LOS ANGELES — UCLA forward T.J. Leaf had caught the pass at the high post, in the middle of USC’s 2-3 zone defense, and looked toward the basket.

As Chimezie Metu inched toward him, Leaf hesitated, looking out of sorts, and shuffled his feet without first dribbling. A whistle blew. Traveling.

The sequence during the first half of the Trojans’ 84-76 upset of UCLA last week caught the attention of analyst Steve Lavin during the Fox Sports 1 telecast.

“This zone defense is an active zone,” Lavin said. “The aggressiveness, the length, the foot speed of USC, they can extend it out to the 3-point line or they can collapse like a Venus flytrap or an accordion.”

It worked against UCLA, throwing off its players. The Bruins committed 17 turnovers. Only once in 22 games have they finished with more.

As USC has played 15 consecutive games without its talented forward Bennie Boatwright because of a knee injury, a span where it has survived by going 11-4, it has turned to a variety of remedies. Among them has been using a four-guard lineup, and with that comes a zone defense.

“Sometimes when you’re short-handed, you gotta use a zone because you can’t guard certain areas,” assistant coach Jason Hart. “When you’re small, you can’t guards bigs. It’s just another defense that gives us something to do when we’re small or when we see a matchup we don’t like.”

The implementation has been gradual under fourth-year coach Andy Enfield.

USC first really relied on a zone defense last season. Facing Colorado in a Pac-12 game in February, the deneme bonusu Trojans trailed, Betboo 60-45, in the second half. They need something to change the pace.

A zone defense helped key a 20-5 run, knotting the game at 65 apiece. USC eventually won, 79-72.

Against UCLA last week, the Trojans used it for an extend portion of the first half, turning an 8-0 early deficit into a 50-38 halftime lead.

This season, Enfield said USC has used a zone defense almost one-third of the time.

Hart and associate head coach Tony Bland have helped introduce it. The two assistants played at Syracuse under Jim Boeheim, the Hall of Fame coach regarded for his 2-3 matchup zone defense.

Arizona assistant Book Richardson told the Arizona Daily Star before the teams met in mid-January that USC’s zone had “some Syracuse principles” in it.

Those include two main tenets.

For defenders, it means pressuring the offensive player in your zone.

“If there’s a man in front of you,” Bland said, “it’s man-to-man principles.”

The second, perhaps the most important, involves closing out on shooters.
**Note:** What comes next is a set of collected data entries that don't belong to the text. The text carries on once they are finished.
(* ===== verification/Json.v ===== *)
(** * Json: the texts [json.dumps] writes for scalars

    The standard library's JSON encoder on the scalar values the sources
    give it, with [ensure_ascii=False]; a reader for these literals, as every
    JSON-like grammar reads them; and that reading undoes writing.  The
    shortest decimal form of a float is the class [FloatRepr]. *)

From Stdlib Require Import Floats.SpecFloat.
From S2P Require Import Prelude Text PyVal Decimal.

(** [float.__repr__] and the reader of float literals. *)
Class FloatRepr := { float_repr : spec_float → pystr; float_parse : pystr → option spec_float }.
Definition is_number_char (c : N) : bool :=
  is_09 c || (c =? 43)%N || (c =? 45)%N || (c =? 46)%N || (c =? 101)%N.
Definition is_int_text (s : pystr) : bool :=
  match s with
  | 45%N :: (_ :: _) as digits => forallb is_09 digits
  | _ :: _ => forallb is_09 s
  | [] => false
  end.
Class FloatReprLaws `{FloatRepr} : Prop := {
  float_parse_repr f : f ≠ S754_nan → float_parse (float_repr f) = Some f;
  float_repr_chars f : (∃ b, f = S754_zero b) ∨ (∃ b m e, f = S754_finite b m e) →
    forallb is_number_char (float_repr f) = true ∧ float_repr f ≠ [] ∧ is_int_text (float_repr f) = false;
}.

(** ** Strings *)

Definition json_escape (c : N) : pystr :=
  if (c =? 34)%N then [92; 34]%N else if (c =? 92)%N then [92; 92]%N
  else if (c =? 10)%N then [92; 110]%N else if (c =? 13)%N then [92; 114]%N
  else if (c =? 9)%N then [92; 116]%N else if (c =? 12)%N then [92; 102]%N
  else if (c =? 8)%N then [92; 98]%N
  else if (c <? 32)%N then 92%N :: 117%N :: hex_of 4 c
  else [c].
Definition json_body (s : pystr) : pystr := concat (map json_escape s).
Definition json_string (s : pystr) : pystr := 34%N :: json_body s ++ [34%N].

Definition unescape_char (c : N) : option N :=
  if (c =? 34)%N then Some 34%N else if (c =? 92)%N then Some 92%N else if (c =? 47)%N then Some 47%N
  else if (c =? 110)%N then Some 10%N else if (c =? 114)%N then Some 13%N else if (c =? 116)%N then Some 9%N
  else if (c =? 102)%N then Some 12%N else if (c =? 98)%N then Some 8%N else None.
(** The rest of a string literal after its opening quote, and what follows it. *)
Fixpoint read_string (s : pystr) : option (pystr * pystr) :=
  match s with
  | [] => None
  | c :: s1 =>
      if (c =? 34)%N then Some ([], s1)
      else if (c =? 92)%N then
        match s1 with
        | [] => None
        | e :: s2 =>
            if (e =? 117)%N then
              match s2 with
              | h1 :: h2 :: h3 :: h4 :: s3 =>
                  v ← hex_parse [h1; h2; h3; h4]; '(t, rest) ← read_string s3; Some (v :: t, rest)
              | _ => None
              end
            else v ← unescape_char e; '(t, rest) ← read_string s2; Some (v :: t, rest)
        end
      else '(t, rest) ← read_string s1; Some (c :: t, rest)
  end.

(** ** Scalars *)

Definition json_scalar `{FloatRepr} (v : pyval) : option pystr :=
  match v with
  | VStr s => Some (json_string s)
  | VInt z => Some (str_int z)
  | VFloat f => Some (float_repr f)
  | VBool true => Some (u "true")
  | VBool false => Some (u "false")
  | _ => None
  end.

Definition int_value (s : pystr) : Z :=
  match s with
  | 45%N :: digits => - Z.of_N (digits_value digits)
  | _ => Z.of_N (digits_value s)
  end.
Fixpoint span (p : N → bool) (s : pystr) : pystr * pystr :=
  match s with
  | [] => ([], [])
  | c :: s' => if p c then let '(a, b) := span p s' in (c :: a, b) else ([], s)
  end.
Definition read_number `{FloatRepr} (s : pystr) : option (pyval * pystr) :=
  match span is_number_char s with
  | ([], _) => None
  | (t, rest) =>
      if is_int_text t then Some (VInt (int_value t), rest)
      else f ← float_parse t; Some (VFloat f, rest)
  end.
Definition read_scalar `{FloatRepr} (s : pystr) : option (pyval * pystr) :=
  match s with
  | 34%N :: s' => '(t, rest) ← read_string s'; Some (VStr t, rest)
  | _ =>
      match strip_prefix (u "true") s, strip_prefix (u "false") s with
      | Some rest, _ => Some (VBool true, rest)
      | _, Some rest => Some (VBool false, rest)
      | _, _ => read_number s
      end
  end.

(** ** Reading undoes writing *)

Lemma read_string_escape c s t rest : read_string s = Some (t, rest) →
  read_string (json_escape c ++ s) = Some (c :: t, rest).
Proof.
  intros Hs. unfold json_escape.
  repeat (case_bool; to_prop; [subst; simpl; by rewrite Hs |]).
  case_bool; to_prop.
  - pose proof (hex_parse_of 4 c ltac:(simpl; lia)) as Hp. pose proof (length_hex_of 4 c) as Hl.
    destruct (hex_of 4 c) as [| h1 [| h2 [| h3 [| h4 [| ? ?]]]]]; try done.
    cbn [app read_string N.eqb Pos.eqb]. rewrite Hp. simpl. by rewrite Hs.
  - cbn [app read_string]. rewrite (proj2 (N.eqb_neq c 34)), (proj2 (N.eqb_neq c 92)) by done. by rewrite Hs.
Qed.

Lemma read_string_body s rest : read_string (json_body s ++ 34%N :: rest) = Some (s, rest).
Proof.
  unfold json_body. induction s as [| c s IH]; [done |]. cbn [map concat]. rewrite <- app_assoc.
  by apply read_string_escape.
Qed.

Lemma span_app p a b : forallb p a = true → match b with c :: _ => p c = false | [] => True end → span p (a ++ b) = (a, b).
Proof.
  intros Ha Hb. induction a as [| c a IH]; simpl in *.
  - destruct b as [| c b]; [done |]. simpl. by rewrite Hb.
  - apply andb_true_iff in Ha as [-> Ha]. by rewrite IH.
Qed.

Lemma decimal_digits n : forallb is_09 (decimal n) = true ∧ decimal n ≠ [].
Proof.
  destruct (decide (n = 0)%N) as [-> | Hn]; [by vm_compute |].
  pose proof (decimal_canonical n ltac:(lia)) as Hc. split; [by apply canonical_digits |]. by intros He; rewrite He in Hc.
Qed.

Lemma str_int_read z : is_int_text (str_int z) = true ∧ int_value (str_int z) = z
  ∧ forallb is_number_char (str_int z) = true ∧ str_int z ≠ [].
Proof.
  unfold str_int. assert (Hchars : ∀ s, forallb is_09 s = true → forallb is_number_char s = true).
  { intros s. apply forallb_impl. intros c Hc. unfold is_number_char. by rewrite Hc. }
  destruct (z <? 0)%Z eqn:Hz; to_prop.
  - destruct (decimal_digits (Z.to_N (- z))) as [Hd Hn]. pose proof (decimal_value_of (Z.to_N (- z))) as Hv.
    split_and!; [| | cbn [forallb]; by rewrite (Hchars _ Hd) | done].
    + simpl. by destruct (decimal _).
    + simpl. rewrite Hv. lia.
  - destruct (decimal_digits (Z.to_N z)) as [Hd Hn]. pose proof (decimal_value_of (Z.to_N z)) as Hv.
    destruct (decimal (Z.to_N z)) as [| c s]; [done |].
    assert (Hc : c ≠ 45%N).
    { cbn [forallb] in Hd. apply andb_true_iff in Hd as [Hd _]. unfold is_09, in_range in Hd. to_prop. lia. }
    split_and!; [| | by apply Hchars | done].
    + unfold is_int_text. destruct (decide (c = 45%N)); [done |]. repeat case_match; try done; by subst.
    + transitivity (Z.of_N (digits_value (c :: s))); [| rewrite Hv; lia].
      unfold int_value. repeat case_match; try done; by simplify_eq.
Qed.

(** A text that can follow a literal without being read as part of it. *)
Definition ends_number (rest : pystr) : Prop := match rest with c :: _ => is_number_char c = false | [] => True end.

Lemma read_number_app `{FloatRepr} t rest : forallb is_number_char t = true → t ≠ [] → ends_number rest →
  read_number (t ++ rest) =
    if is_int_text t then Some (VInt (int_value t), rest)
    else f ← float_parse t; Some (VFloat f, rest).
Proof. intros Ht Hn Hr. unfold read_number. rewrite span_app by done. by destruct t. Qed.

Lemma number_not_word c s : is_number_char c = true →
  c ≠ 34%N ∧ strip_prefix (u "true") (c :: s) = None ∧ strip_prefix (u "false") (c :: s) = None.
Proof.
  intros Hc. assert (c ≠ 34 ∧ c ≠ 116 ∧ c ≠ 102)%N as (? & ? & ?).
  { unfold is_number_char, is_09, in_range in Hc. rewrite !orb_true_iff, !N.eqb_eq in Hc. split_and!; intros ->; simpl in Hc; naive_solver. }
  split; [done |].
  change (u "true") with [116; 114; 117; 101]%N. change (u "false") with [102; 97; 108; 115; 101]%N.
  cbn [strip_prefix]. rewrite (proj2 (N.eqb_neq 116 c)), (proj2 (N.eqb_neq 102 c)) by done. done.
Qed.

Lemma read_scalar_number `{FloatRepr} t rest : forallb is_number_char t = true → t ≠ [] →
  read_scalar (t ++ rest) = read_number (t ++ rest).
Proof.
  intros Ht Hn. destruct t as [| c t]; [done |]. cbn [forallb app] in *. apply andb_true_iff in Ht as [Hc _].
  destruct (number_not_word c (t ++ rest) Hc) as (Hq & H1 & H2). unfold read_scalar. rewrite H1, H2.
  repeat case_match; try done; by simplify_eq.
Qed.

(** The scalars metadata may hold. *)
Definition plain_scalar (v : pyval) : bool :=
  match v with
  | VStr _ | VInt _ | VBool _ => true
  | VFloat (S754_zero _) | VFloat (S754_finite _ _ _) => true
  | _ => false
  end.

Lemma read_scalar_json `{FloatReprLaws} v t rest : plain_scalar v = true → json_scalar v = Some t → ends_number rest →
  read_scalar (t ++ rest) = Some (v, rest).
Proof.
  intros Hv Ht Hr. destruct v as [| b | z | f | | s | | | |]; try done; simpl in Ht.
  - destruct b; injection Ht as <-; reflexivity.
  - injection Ht as <-. destruct (str_int_read z) as (Hi & Hval & Hc & Hn).
    by rewrite read_scalar_number, read_number_app, Hi, Hval.
  - injection Ht as <-. destruct (float_repr_chars f) as (Hc & Hn & Hi); [destruct f; naive_solver |].
    rewrite read_scalar_number, read_number_app, Hi by done. rewrite float_parse_repr; [done | by destruct f].
  - injection Ht as <-. unfold json_string, read_scalar. cbn [app]. rewrite <- app_assoc. cbn [app].
    by rewrite read_string_body.
Qed.

(** One value the class admits: mantissa and binary exponent. *)
Definition sign_text (b : bool) : pystr := if b then [45%N] else [].
#[export] Instance binary_repr : FloatRepr := {|
  float_repr f :=
    match f with
    | S754_zero b => sign_text b ++ u "0.0"
    | S754_finite b m e => sign_text b ++ decimal (Npos m) ++ 101%N :: str_int e
    | S754_infinity b => sign_text b ++ u "e"
    | S754_nan => u "ee"
    end;
  float_parse s :=
    let '(b, s) := match s with 45%N :: s => (true, s) | _ => (false, s) end in
    match span is_09 s with
    | (_, 46%N :: _) => Some (S754_zero b)
    | ([], _) => Some (S754_infinity b)
    | (m, 101%N :: e) =>
        match digits_value m with Npos p => Some (S754_finite b p (int_value e)) | N0 => None end
    | _ => None
    end;
|}.

Lemma sign_dropped b s : match s with c :: _ => c ≠ 45%N | [] => True end →
  match sign_text b ++ s with 45%N :: s' => (true, s') | _ => (false, sign_text b ++ s) end = (b, s).
Proof. destruct b; [done |]. simpl. destruct s as [| c s]; [done |]. intros Hc. repeat case_match; by simplify_eq. Qed.

#[export] Instance binary_repr_laws : FloatReprLaws.
Proof.
  assert (Hnum : ∀ s, forallb is_09 s = true → forallb is_number_char s = true).
  { intros s. apply forallb_impl. intros c Hc. unfold is_number_char. by rewrite Hc. }
  split.
  - intros f Hf. destruct f as [[] | [] | | b m e]; [done.. |]. unfold float_parse, float_repr, binary_repr.
    destruct (decimal_digits (Npos m)) as [Hd Hn]. rewrite sign_dropped.
    2: { destruct (decimal (Npos m)) as [| c s]; [done |]. simpl in *. apply andb_true_iff in Hd as [Hc _].
         intros ->. done. }
    rewrite span_app by done. pose proof (decimal_value_of (Npos m)) as Hv.
    destruct (decimal (Npos m)) as [| c s]; [done |]. rewrite Hv. by destruct (str_int_read e) as (_ & -> & _).
  - intros f Hf. destruct f as [[] | [] | | b m e]; try (by vm_compute); [naive_solver.. |]. clear Hf.
    unfold float_repr, binary_repr. destruct (decimal_digits (Npos m)) as [Hd Hn].
    destruct (str_int_read e) as (_ & _ & He & _). split_and!.
    + rewrite forallb_app. apply andb_true_iff. split; [by destruct b |]. rewrite forallb_app, (Hnum _ Hd). simpl. done.
    + by destruct b, (decimal (Npos m)).
    + assert (Hno : ∀ l, forallb is_09 (l ++ 101%N :: str_int e) = false).
      { intros l. rewrite forallb_app. simpl. apply andb_false_r. }
      destruct b; cbn [sign_text app]; [destruct (decimal (Npos m)) as [| c s] eqn:Hm; [done |]; simpl; apply (Hno (c :: s)) |].
      destruct (decimal (Npos m)) as [| c s] eqn:Hm; [done |]. unfold is_int_text. cbn [app].
      simpl in Hd. apply andb_true_iff in Hd as [Hc _].
      repeat case_match; simplify_eq; try done; apply (Hno (_ :: s)).
Qed.
(* ===== verification/JsonText.v ===== *)
(** * JsonText: JSON values, [json.dumps] and [json.loads]

    The encoder and the decoder of the standard library on the values JSON
    has, as the sources call them: [separators=(",", ":")] and
    [ensure_ascii=False] when writing, the defaults when reading (which accept
    [NaN] and [Infinity], keep the last of several equal keys, refuse control
    characters in strings and integers of more than 4300 digits, and stop at
    the recursion limit).  Json.v has the scalars; floats are the class
    [FloatRepr] there. *)

From Stdlib Require Import Floats.SpecFloat.
From S2P Require Import Prelude Text PyVal Errors Decimal Json.
Local Open Scope prog_scope.

Inductive json :=
| JNull | JBool (b : bool) | JInt (z : Z) | JFloat (f : spec_float) | JStr (s : pystr)
| JArr (l : list json) | JObj (l : list (pystr * json)).

(** Induction with the members of arrays and objects. *)
Section Induction.
Context (P : json → Prop) (Hnull : P JNull) (Hbool : ∀ b, P (JBool b)) (Hint : ∀ z, P (JInt z)) (Hfloat : ∀ f, P (JFloat f))
  (Hstr : ∀ s, P (JStr s)) (Harr : ∀ l, Forall P l → P (JArr l)) (Hobj : ∀ l, Forall (λ kv, P kv.2) l → P (JObj l)).
Fixpoint json_induction (j : json) : P j :=
  match j with
  | JNull => Hnull
  | JBool b => Hbool b
  | JInt z => Hint z
  | JFloat f => Hfloat f
  | JStr s => Hstr s
  | JArr l => Harr l ((fix go l : Forall P l := match l with [] => @List.Forall_nil _ P | x :: l => @List.Forall_cons _ P x l (json_induction x) (go l) end) l)
  | JObj l => Hobj l ((fix go l : Forall (λ kv : pystr * json, P kv.2) l :=
      match l with [] => @List.Forall_nil _ _ | kv :: l => @List.Forall_cons _ (λ kv, P kv.2) kv l (json_induction kv.2) (go l) end) l)
  end.
End Induction.

(** ** Writing *)

Definition max_str_digits : nat := 4300.
Definition int_digits (z : Z) : nat := length (decimal (Z.to_N (Z.abs z))).
(** Every integer can be converted to text. *)
Fixpoint ints_ok (j : json) : bool :=
  match j with
  | JInt z => int_digits z <=? max_str_digits
  | JArr l => forallb ints_ok l
  | JObj l => forallb (λ kv, ints_ok kv.2) l
  | _ => true
  end.

Abbreviation commas := (join [44%N]).
Definition float_text `{FloatRepr} (f : spec_float) : pystr :=
  match f with
  | S754_nan => u "NaN"
  | S754_infinity false => u "Infinity"
  | S754_infinity true => u "-Infinity"
  | _ => float_repr f
  end.
Fixpoint json_text `{FloatRepr} (j : json) : pystr :=
  match j with
  | JNull => u "null"
  | JBool true => u "true"
  | JBool false => u "false"
  | JInt z => str_int z
  | JFloat f => float_text f
  | JStr s => json_string s
  | JArr l => 91%N :: commas (map json_text l) ++ [93%N]
  | JObj l => 123%N :: commas (map (λ kv, json_string kv.1 ++ 58%N :: json_text kv.2) l) ++ [125%N]
  end.
(** [json.dumps(j, separators=(",", ":"), ensure_ascii=False)] *)
Definition dumps `{FloatRepr} (j : json) : result exn pystr := if ints_ok j then Ok (json_text j) else Err ValueError.

(** ** Reading *)

Definition is_ws (c : N) : bool := (c =? 32)%N || (c =? 9)%N || (c =? 10)%N || (c =? 13)%N.
Fixpoint skip_ws (s : pystr) : pystr :=
  match s with c :: t => if is_ws c then skip_ws t else s | [] => [] end.

Definition high_surrogate (v : N) : bool := in_range 55296 56319 v.
Definition low_surrogate (v : N) : bool := in_range 56320 57343 v.
Definition join_surrogates (hi lo : N) : N := (65536 + (hi - 55296) * 1024 + (lo - 56320))%N.
Definition cons_char (c : N) (r : result exn (pystr * pystr)) : result exn (pystr * pystr) :=
  let? (t, rest) := r in Ok (c :: t, rest).
(** The rest of a string literal after its opening quote ([scanstring], strict). *)
Fixpoint read_text (s : pystr) : result exn (pystr * pystr) :=
  match s with
  | [] => Err ValueError
  | c :: s1 =>
      if (c =? 34)%N then Ok ([], s1)
      else if (c <? 32)%N then Err ValueError
      else if (c =? 92)%N then
        match s1 with
        | [] => Err ValueError
        | e :: s2 =>
            if (e =? 117)%N then
              match s2 with
              | h1 :: h2 :: h3 :: h4 :: s3 =>
                  match hex_parse [h1; h2; h3; h4] with
                  | None => Err ValueError
                  | Some v =>
                      match s3 with
                      | b :: w :: l1 :: l2 :: l3 :: l4 :: s4 =>
                          match (if high_surrogate v && (b =? 92)%N && (w =? 117)%N then hex_parse [l1; l2; l3; l4] else None) with
                          | Some lo => if low_surrogate lo then cons_char (join_surrogates v lo) (read_text s4)
                                       else cons_char v (read_text s3)
                          | None => cons_char v (read_text s3)
                          end
                      | _ => cons_char v (read_text s3)
                      end
                  end
              | _ => Err ValueError
              end
            else match unescape_char e with Some v => cons_char v (read_text s2) | None => Err ValueError end
        end
      else cons_char c (read_text s1)
  end.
Even as a team sits back in its zone, crowding the key, it must hurry out to the perimeter before a shot goes up.

“We want teams to take out-of-rhythm 3s,” USC guard Jordan McLaughlin said. “We don’t want them catching the ball and teeing it up.”

When Bland played his freshman and sophomore seasons at Syracuse, that served as the point of emphasis for Boeheim.

“Coach Boeheim would go crazy if you let someone get an open 3. You’d hear it immediately. You’ll be on the bench like this,” he said, snapping his fingers.

The reliance on the zone helped upend UCLA, which remains first in the nation in offensive efficiency on KenPom.com, led by freshman point guard Lonzo Ball.

Washington, which hosts the Trojans on Wednesday night, is not as prolific, but does feature Markelle Fultz, a freshman point guard who leads the Pac-12 in scoring.

On defense, USC will need the right combination.